TASK >>
Could you reproduce, from the records below, everything from the line with "From Stdlib Require Import NArith" down to the line with "Definition is_linebreak (c", keeping both of those lines and changing nothing?

SUPPLIED RECORDS >>
(** * replace_imgui.py: the function-block replacer

    A shallow embedding of the script [replace_imgui.py] and the proofs of
    the properties its specification states.

    The script reads a C++ file as a list of lines, looks for the line that
    carries the signature of [DX12Renderer::RenderImGui], looks for the
    closing brace of that function with a textual heuristic, replaces the
    lines in between by the contents of a second file and writes the result
    back.

    Layout of the development:
    - [PyStr]: Python [str] values as lists of code points, with the string
      methods the script calls ([in], [strip], [startswith], [splitlines]);
    - [Codec]: the [utf-8] and [utf-8-sig] codecs on byte lists;
    - [Replacer]: the script itself, the boundary scan as a loop over the
      enumerated lines and the whole run as a computation on a small file
      system;
    - the theorems, one per property of the specification, and then the
      further properties of the script: how a run ends, what the two ways
      of reading make of the bytes, what the scan reads and what the tests
      on a line accept. *)

From Stdlib Require Import NArith Arith String Ascii Bool Lia List.
From Stdlib Require Import Strings.Byte DecimalString.
Import ListNotations.

(** ** Python strings *)

Module PyStr.

Local Open Scope N_scope.

(** A Python [str] is a sequence of Unicode code points. *)
Definition char := N.
Definition str := list char.

(** String literals of the script, written as Rocq strings. *)
Definition of_string (s : string) : str :=
  map (fun a => N_of_ascii a) (list_ascii_of_string s).

Definition char_eqb (a b : char) : bool := N.eqb a b.

Fixpoint str_eqb (s t : str) : bool :=
  match s, t with
  | [], [] => true
  | a :: s', b :: t' => char_eqb a b && str_eqb s' t'
  | _, _ => false
  end.

(** [str.isspace] on one character: the code points CPython lists in
    [_PyUnicode_IsWhitespace]. *)
Definition is_space (c : char) : bool :=
  ((0x09 <=? c) && (c <=? 0x0D)) || ((0x1C <=? c) && (c <=? 0x20))
  || (c =? 0x85) || (c =? 0xA0) || (c =? 0x1680)
  || ((0x2000 <=? c) && (c <=? 0x200A))
  || (c =? 0x2028) || (c =? 0x2029) || (c =? 0x202F) || (c =? 0x205F)
  || (c =? 0x3000).

(** [s.lstrip()] *)
Fixpoint lstrip (s : str) : str :=
  match s with
  | c :: s' => if is_space c then lstrip s' else s
  | [] => []
  end.

(** [s.rstrip()] *)
Definition rstrip (s : str) : str := rev (lstrip (rev s)).

(** [s.strip()] *)
Definition strip (s : str) : str := rstrip (lstrip s).

(** [s.startswith(p)] *)
Fixpoint startswith (p s : str) : bool :=
  match p, s with
  | [], _ => true
  | a :: p', b :: s' => char_eqb a b && startswith p' s'
  | _ :: _, [] => false
  end.

(** [sub in s] *)
Fixpoint contains (sub s : str) : bool :=
  startswith sub s ||
  match s with
  | [] => false
  | _ :: s' => contains sub s'
  end.

(** The characters at which [str.splitlines] ends a line, carriage return
    apart (it is handled with the line feed that may follow it). *)
Definition is_linebreak (c : char) : bool :=
  (c =? 0x0A) || (c =? 0x0B) || (c =? 0x0C) || (c =? 0x1C) || (c =? 0x1D)
  || (c =? 0x1E) || (c =? 0x85) || (c =? 0x2028) || (c =? 0x2029).

(** [s.splitlines(keepends=True)], with [cur] the characters of the line
    being read, last one first. *)
Fixpoint splitlines_from (cur : str) (s : str) : list str :=
  match s with
  | [] => match cur with [] => [] | _ :: _ => [rev cur] end
  | c :: s' =>
      if c =? 0x0D then
        match s' with
        | d :: s'' =>
            if d =? 0x0A then rev (d :: c :: cur) :: splitlines_from [] s''
            else rev (c :: cur) :: splitlines_from [] s'
        | [] => rev (c :: cur) :: splitlines_from [] s'
        end
      else if is_linebreak c then rev (c :: cur) :: splitlines_from [] s'
      else splitlines_from (c :: cur) s'
  end.

Definition splitlines (s : str) : list str := splitlines_from [] s.

(** [''.join(ls)] *)
Definition join (ls : list str) : str := concat ls.

(** The universal-newlines translation of a text file opened with
    [newline=None]: [\r\n] and a lone [\r] are read as [\n]. *)
Fixpoint universal_newlines (s : str) : str :=
  match s with
  | [] => []
  | c :: s' =>
      if c =? 0x0D then
        match s' with
        | d :: s'' =>
            if d =? 0x0A then 0x0A :: universal_newlines s''
            else 0x0A :: universal_newlines s'
        | [] => 0x0A :: universal_newlines s'
        end
      else c :: universal_newlines s'
  end.

End PyStr.

(** ** The codecs *)

Module Codec.

Import PyStr.
Local Open Scope N_scope.

Definition bytes := list byte.

(** The byte of value [n], for [n] below 256. *)
Definition byte_of (n : N) : byte :=
  match Byte.of_N n with
  | Some b => b
  | None => x00
  end.

(** [codecs.BOM_UTF8] *)
Definition BOM_UTF8 : bytes := [xef; xbb; xbf].

(** The code points a [str] can be encoded from: all of Unicode but the
    surrogates. *)
Definition is_scalar (c : char) : bool :=
  (c <? 0xD800) || ((0xE000 <=? c) && (c <? 0x110000)).

(** The bytes of one code point; [None] is [UnicodeEncodeError]. *)
Definition utf_8_encode_char (c : char) : option bytes :=
  if c <? 0x80 then Some [byte_of c]
  else if c <? 0x800 then
    Some [byte_of (0xC0 + c / 64); byte_of (0x80 + c mod 64)]
  else if c <? 0x10000 then
    if is_scalar c then
      Some [byte_of (0xE0 + c / 4096); byte_of (0x80 + (c / 64) mod 64);
            byte_of (0x80 + c mod 64)]
    else None
  else if c <? 0x110000 then
    Some [byte_of (0xF0 + c / 262144); byte_of (0x80 + (c / 4096) mod 64);
          byte_of (0x80 + (c / 64) mod 64); byte_of (0x80 + c mod 64)]
  else None.

(** [codecs.utf_8_encode(s)] with [errors='strict'] *)
Fixpoint utf_8_encode (s : str) : option bytes :=
  match s with
  | [] => Some []
  | c :: s' =>
      match utf_8_encode_char c, utf_8_encode s' with
      | Some b, Some bs => Some (b ++ bs)
      | _, _ => None
      end
  end.

(** A continuation byte. *)
Definition cont (b : N) : bool := (0x80 <=? b) && (b <? 0xC0).

(** The second byte of a sequence of three or four bytes, whose range
    depends on the first: overlong forms, surrogates and code points above
    U+10FFFF are refused here. *)
Definition second_ok (b0 b1 : N) : bool :=
  if b0 =? 0xE0 then (0xA0 <=? b1) && (b1 <? 0xC0)
  else if b0 =? 0xED then (0x80 <=? b1) && (b1 <? 0xA0)
  else if b0 =? 0xF0 then (0x90 <=? b1) && (b1 <? 0xC0)
  else if b0 =? 0xF4 then (0x80 <=? b1) && (b1 <? 0x90)
  else cont b1.

(** The input ends inside a sequence that is valid so far: an error when
    the decoder is told the input is complete, and otherwise the bytes are
    left undecoded. *)
Definition incomplete (final : bool) : option str :=
  if final then None else Some [].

TASK RESULT >>
From Stdlib Require Import NArith Arith String Ascii Bool Lia List.
From Stdlib Require Import Strings.Byte DecimalString.
Import ListNotations.

(** ** Python strings *)

Module PyStr.

Local Open Scope N_scope.

(** A Python [str] is a sequence of Unicode code points. *)
Definition char := N.
Definition str := list char.

(** String literals of the script, written as Rocq strings. *)
Definition of_string (s : string) : str :=
  map (fun a => N_of_ascii a) (list_ascii_of_string s).

Definition char_eqb (a b : char) : bool := N.eqb a b.

Fixpoint str_eqb (s t : str) : bool :=
  match s, t with
  | [], [] => true
  | a :: s', b :: t' => char_eqb a b && str_eqb s' t'
  | _, _ => false
  end.

(** [str.isspace] on one character: the code points CPython lists in
    [_PyUnicode_IsWhitespace]. *)
Definition is_space (c : char) : bool :=
  ((0x09 <=? c) && (c <=? 0x0D)) || ((0x1C <=? c) && (c <=? 0x20))
  || (c =? 0x85) || (c =? 0xA0) || (c =? 0x1680)
  || ((0x2000 <=? c) && (c <=? 0x200A))
  || (c =? 0x2028) || (c =? 0x2029) || (c =? 0x202F) || (c =? 0x205F)
  || (c =? 0x3000).

(** [s.lstrip()] *)
Fixpoint lstrip (s : str) : str :=
  match s with
  | c :: s' => if is_space c then lstrip s' else s
  | [] => []
  end.

(** [s.rstrip()] *)
Definition rstrip (s : str) : str := rev (lstrip (rev s)).

(** [s.strip()] *)
Definition strip (s : str) : str := rstrip (lstrip s).

(** [s.startswith(p)] *)
Fixpoint startswith (p s : str) : bool :=
  match p, s with
  | [], _ => true
  | a :: p', b :: s' => char_eqb a b && startswith p' s'
  | _ :: _, [] => false
  end.

(** [sub in s] *)
Fixpoint contains (sub s : str) : bool :=
  startswith sub s ||
  match s with
  | [] => false
  | _ :: s' => contains sub s'
  end.

(** The characters at which [str.splitlines] ends a line, carriage return
    apart (it is handled with the line feed that may follow it). *)
Definition is_linebreak (c : char) : bool :=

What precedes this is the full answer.